_The problem_
Return the count of lines in the records that include the string "startIntent", and nothing besides it.

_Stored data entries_

Definition set_intent x (c : governorComponent) : governorComponent :=
  mkComponent (c_name c) x (c_preset c) (c_expect c) (c_od c) (c_odDevices c) (c_nv c) (c_nvGood c) (c_nvSeed c)
    (c_changed c) (c_boostWritten c) (c_globalBoostSeen c) (c_verified c) (c_drifted c) (c_drifts c) (c_contended c)
    (c_refused c) (c_retryAt c) (c_lastApply c) (c_status c) (c_good c) (c_statusWritten c) .
Definition set_preset x (c : governorComponent) : governorComponent :=
  mkComponent (c_name c) (c_intent c) x (c_expect c) (c_od c) (c_odDevices c) (c_nv c) (c_nvGood c) (c_nvSeed c)
    (c_changed c) (c_boostWritten c) (c_globalBoostSeen c) (c_verified c) (c_drifted c) (c_drifts c) (c_contended c)
    (c_refused c) (c_retryAt c) (c_lastApply c) (c_status c) (c_good c) (c_statusWritten c) .
Definition set_expect x (c : governorComponent) : governorComponent :=
  mkComponent (c_name c) (c_intent c) (c_preset c) x (c_od c) (c_odDevices c) (c_nv c) (c_nvGood c) (c_nvSeed c)
    (c_changed c) (c_boostWritten c) (c_globalBoostSeen c) (c_verified c) (c_drifted c) (c_drifts c) (c_contended c)
    (c_refused c) (c_retryAt c) (c_lastApply c) (c_status c) (c_good c) (c_statusWritten c) .
Definition set_od x (c : governorComponent) : governorComponent :=
  mkComponent (c_name c) (c_intent c) (c_preset c) (c_expect c) x (c_odDevices c) (c_nv c) (c_nvGood c) (c_nvSeed c)
    (c_changed c) (c_boostWritten c) (c_globalBoostSeen c) (c_verified c) (c_drifted c) (c_drifts c) (c_contended c)
    (c_refused c) (c_retryAt c) (c_lastApply c) (c_status c) (c_good c) (c_statusWritten c) .
Definition set_odDevices x (c : governorComponent) : governorComponent :=
  mkComponent (c_name c) (c_intent c) (c_preset c) (c_expect c) (c_od c) x (c_nv c) (c_nvGood c) (c_nvSeed c)
    (c_changed c) (c_boostWritten c) (c_globalBoostSeen c) (c_verified c) (c_drifted c) (c_drifts c) (c_contended c)
    (c_refused c) (c_retryAt c) (c_lastApply c) (c_status c) (c_good c) (c_statusWritten c) .
Definition set_nv x (c : governorComponent) : governorComponent :=
  mkComponent (c_name c) (c_intent c) (c_preset c) (c_expect c) (c_od c) (c_odDevices c) x (c_nvGood c) (c_nvSeed c)
    (c_changed c) (c_boostWritten c) (c_globalBoostSeen c) (c_verified c) (c_drifted c) (c_drifts c) (c_contended c)
    (c_refused c) (c_retryAt c) (c_lastApply c) (c_status c) (c_good c) (c_statusWritten c) .
Definition set_nvGood x (c : governorComponent) : governorComponent :=
  mkComponent (c_name c) (c_intent c) (c_preset c) (c_expect c) (c_od c) (c_odDevices c) (c_nv c) x (c_nvSeed c)
    (c_changed c) (c_boostWritten c) (c_globalBoostSeen c) (c_verified c) (c_drifted c) (c_drifts c) (c_contended c)
    (c_refused c) (c_retryAt c) (c_lastApply c) (c_status c) (c_good c) (c_statusWritten c) .
Definition set_nvSeed x (c : governorComponent) : governorComponent :=
  mkComponent (c_name c) (c_intent c) (c_preset c) (c_expect c) (c_od c) (c_odDevices c) (c_nv c) (c_nvGood c) x
    (c_changed c) (c_boostWritten c) (c_globalBoostSeen c) (c_verified c) (c_drifted c) (c_drifts c) (c_contended c)
    (c_refused c) (c_retryAt c) (c_lastApply c) (c_status c) (c_good c) (c_statusWritten c) .
Definition set_changed x (c : governorComponent) : governorComponent :=
  mkComponent (c_name c) (c_intent c) (c_preset c) (c_expect c) (c_od c) (c_odDevices c) (c_nv c) (c_nvGood c)
    (c_nvSeed c) x (c_boostWritten c) (c_globalBoostSeen c) (c_verified c) (c_drifted c) (c_drifts c) (c_contended c)
    (c_refused c) (c_retryAt c) (c_lastApply c) (c_status c) (c_good c) (c_statusWritten c) .
Definition set_boostWritten x (c : governorComponent) : governorComponent :=
  mkComponent (c_name c) (c_intent c) (c_preset c) (c_expect c) (c_od c) (c_odDevices c) (c_nv c) (c_nvGood c)
    (c_nvSeed c) (c_changed c) x (c_globalBoostSeen c) (c_verified c) (c_drifted c) (c_drifts c) (c_contended c)
    (c_refused c) (c_retryAt c) (c_lastApply c) (c_status c) (c_good c) (c_statusWritten c) .
Definition set_globalBoostSeen x (c : governorComponent) : governorComponent :=
  mkComponent (c_name c) (c_intent c) (c_preset c) (c_expect c) (c_od c) (c_odDevices c) (c_nv c) (c_nvGood c)
    (c_nvSeed c) (c_changed c) (c_boostWritten c) x (c_verified c) (c_drifted c) (c_drifts c) (c_contended c)
    (c_refused c) (c_retryAt c) (c_lastApply c) (c_status c) (c_good c) (c_statusWritten c) .
Definition set_verified x (c : governorComponent) : governorComponent :=
  mkComponent (c_name c) (c_intent c) (c_preset c) (c_expect c) (c_od c) (c_odDevices c) (c_nv c) (c_nvGood c)
    (c_nvSeed c) (c_changed c) (c_boostWritten c) (c_globalBoostSeen c) x (c_drifted c) (c_drifts c) (c_contended c)
    (c_refused c) (c_retryAt c) (c_lastApply c) (c_status c) (c_good c) (c_statusWritten c) .
Definition set_drifted x (c : governorComponent) : governorComponent :=
  mkComponent (c_name c) (c_intent c) (c_preset c) (c_expect c) (c_od c) (c_odDevices c) (c_nv c) (c_nvGood c)
    (c_nvSeed c) (c_changed c) (c_boostWritten c) (c_globalBoostSeen c) (c_verified c) x (c_drifts c) (c_contended c)
    (c_refused c) (c_retryAt c) (c_lastApply c) (c_status c) (c_good c) (c_statusWritten c) .
Definition set_drifts x (c : governorComponent) : governorComponent :=
  mkComponent (c_name c) (c_intent c) (c_preset c) (c_expect c) (c_od c) (c_odDevices c) (c_nv c) (c_nvGood c)
    (c_nvSeed c) (c_changed c) (c_boostWritten c) (c_globalBoostSeen c) (c_verified c) (c_drifted c) x
    (c_contended c) (c_refused c) (c_retryAt c) (c_lastApply c) (c_status c) (c_good c) (c_statusWritten c) .
Definition set_contended x (c : governorComponent) : governorComponent :=
  mkComponent (c_name c) (c_intent c) (c_preset c) (c_expect c) (c_od c) (c_odDevices c) (c_nv c) (c_nvGood c)
    (c_nvSeed c) (c_changed c) (c_boostWritten c) (c_globalBoostSeen c) (c_verified c) (c_drifted c) (c_drifts c) x
    (c_refused c) (c_retryAt c) (c_lastApply c) (c_status c) (c_good c) (c_statusWritten c) .
Definition set_refused x (c : governorComponent) : governorComponent :=
  mkComponent (c_name c) (c_intent c) (c_preset c) (c_expect c) (c_od c) (c_odDevices c) (c_nv c) (c_nvGood c)
    (c_nvSeed c) (c_changed c) (c_boostWritten c) (c_globalBoostSeen c) (c_verified c) (c_drifted c) (c_drifts c)
    (c_contended c) x (c_retryAt c) (c_lastApply c) (c_status c) (c_good c) (c_statusWritten c) .
Definition set_retryAt x (c : governorComponent) : governorComponent :=
  mkComponent (c_name c) (c_intent c) (c_preset c) (c_expect c) (c_od c) (c_odDevices c) (c_nv c) (c_nvGood c)
    (c_nvSeed c) (c_changed c) (c_boostWritten c) (c_globalBoostSeen c) (c_verified c) (c_drifted c) (c_drifts c)
    (c_contended c) (c_refused c) x (c_lastApply c) (c_status c) (c_good c) (c_statusWritten c) .
Definition set_lastApply x (c : governorComponent) : governorComponent :=
  mkComponent (c_name c) (c_intent c) (c_preset c) (c_expect c) (c_od c) (c_odDevices c) (c_nv c) (c_nvGood c)
    (c_nvSeed c) (c_changed c) (c_boostWritten c) (c_globalBoostSeen c) (c_verified c) (c_drifted c) (c_drifts c)
    (c_contended c) (c_refused c) (c_retryAt c) x (c_status c) (c_good c) (c_statusWritten c) .
Definition set_status x (c : governorComponent) : governorComponent :=
  mkComponent (c_name c) (c_intent c) (c_preset c) (c_expect c) (c_od c) (c_odDevices c) (c_nv c) (c_nvGood c)
    (c_nvSeed c) (c_changed c) (c_boostWritten c) (c_globalBoostSeen c) (c_verified c) (c_drifted c) (c_drifts c)
    (c_contended c) (c_refused c) (c_retryAt c) (c_lastApply c) x (c_good c) (c_statusWritten c) .
Definition set_good x (c : governorComponent) : governorComponent :=
  mkComponent (c_name c) (c_intent c) (c_preset c) (c_expect c) (c_od c) (c_odDevices c) (c_nv c) (c_nvGood c)
    (c_nvSeed c) (c_changed c) (c_boostWritten c) (c_globalBoostSeen c) (c_verified c) (c_drifted c) (c_drifts c)
    (c_contended c) (c_refused c) (c_retryAt c) (c_lastApply c) (c_status c) x (c_statusWritten c) .
Definition set_statusWritten x (c : governorComponent) : governorComponent :=
  mkComponent (c_name c) (c_intent c) (c_preset c) (c_expect c) (c_od c) (c_odDevices c) (c_nv c) (c_nvGood c)
    (c_nvSeed c) (c_changed c) (c_boostWritten c) (c_globalBoostSeen c) (c_verified c) (c_drifted c) (c_drifts c)
    (c_contended c) (c_refused c) (c_retryAt c) (c_lastApply c) (c_status c) (c_good c) x.

(** A component at the start of the process.
    src/cmd/agent/governor_control.go:263-271 [newGovernorControl] *)
Definition newComponent (name : string) : governorComponent := {|
  c_name := name; c_intent := ""; c_preset := ""; c_expect := []; c_od := ∅; c_odDevices := ∅; c_nv := ∅;
  c_nvGood := ∅; c_nvSeed := None; c_changed := false; c_boostWritten := false; c_globalBoostSeen := "";
  c_verified := false; c_drifted := false; c_drifts := []; c_contended := false; c_refused := false;
  c_retryAt := 0; c_lastApply := 0; c_status := noStatus; c_good := noStatus; c_statusWritten := false
|}.

(** src/cmd/agent/governor_control.go:59-64 [governorReapplyEvery, governorDriftWindow, governorDriftLimit, governorRetryAfter] *)
Definition minute : Z := 60 * 10 ^ 9.
Definition governorReapplyEvery : Z := 5 * minute.
Definition governorDriftWindow : Z := 30 * minute.
Definition governorDriftLimit : nat := 3.
Definition governorRetryAfter : Z := 30 * minute.

(** [a.Sub(b)]. *)
Definition tsub (a b : Z) : Z := sat64 (a - b).

(** src/cmd/agent/governor_control.go:235-241 [startIntent] *)
Definition startIntent (c : governorComponent) (key preset : string) : governorComponent :=
  (c ▷ set_intent key ▷ set_preset preset ▷ set_expect [] ▷ set_od ∅ ▷ set_verified false ▷ set_drifted false
      ▷ set_contended false ▷ set_drifts [] ▷ set_retryAt 0%Z ▷ set_nvGood ∅).

(** Whether a status means the agent may have changed the node.
    src/cmd/agent/governor_control.go:286-294 [governorResultWrote] *)
Definition governorResultWrote (result applied : string) : bool :=
  if String.eqb result "" || String.eqb result GovernorResultDisabled || String.eqb result GovernorResultRestored then false
  else if String.eqb result GovernorResultUnsupported then negb (String.eqb applied "")
  else true.

(** ** Reports *)

(** The controlStatus entries of the NodeTwin, the last payload written for
    each, and how many patches were asked for.
    src/cmd/agent/main.go:2077-2082 [lastWrites, lastWrite] *)
Record Reports := mkReports {
  r_entries : gmap string governorStatus;
  r_lastWrites : gmap string (string * Z);
  r_patches : nat
}.

(** What the API server makes of a patch (with its fallback): done, no such
    NodeTwin, or an error. *)
Inductive PatchAnswer := Patched | TwinNotFound | PatchFailed.

(** src/pkg/api/conditions.go:9-9 [StatusRewriteInterval] *)
Definition StatusRewriteInterval : Z := 5 * minute.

_Exercise result_
2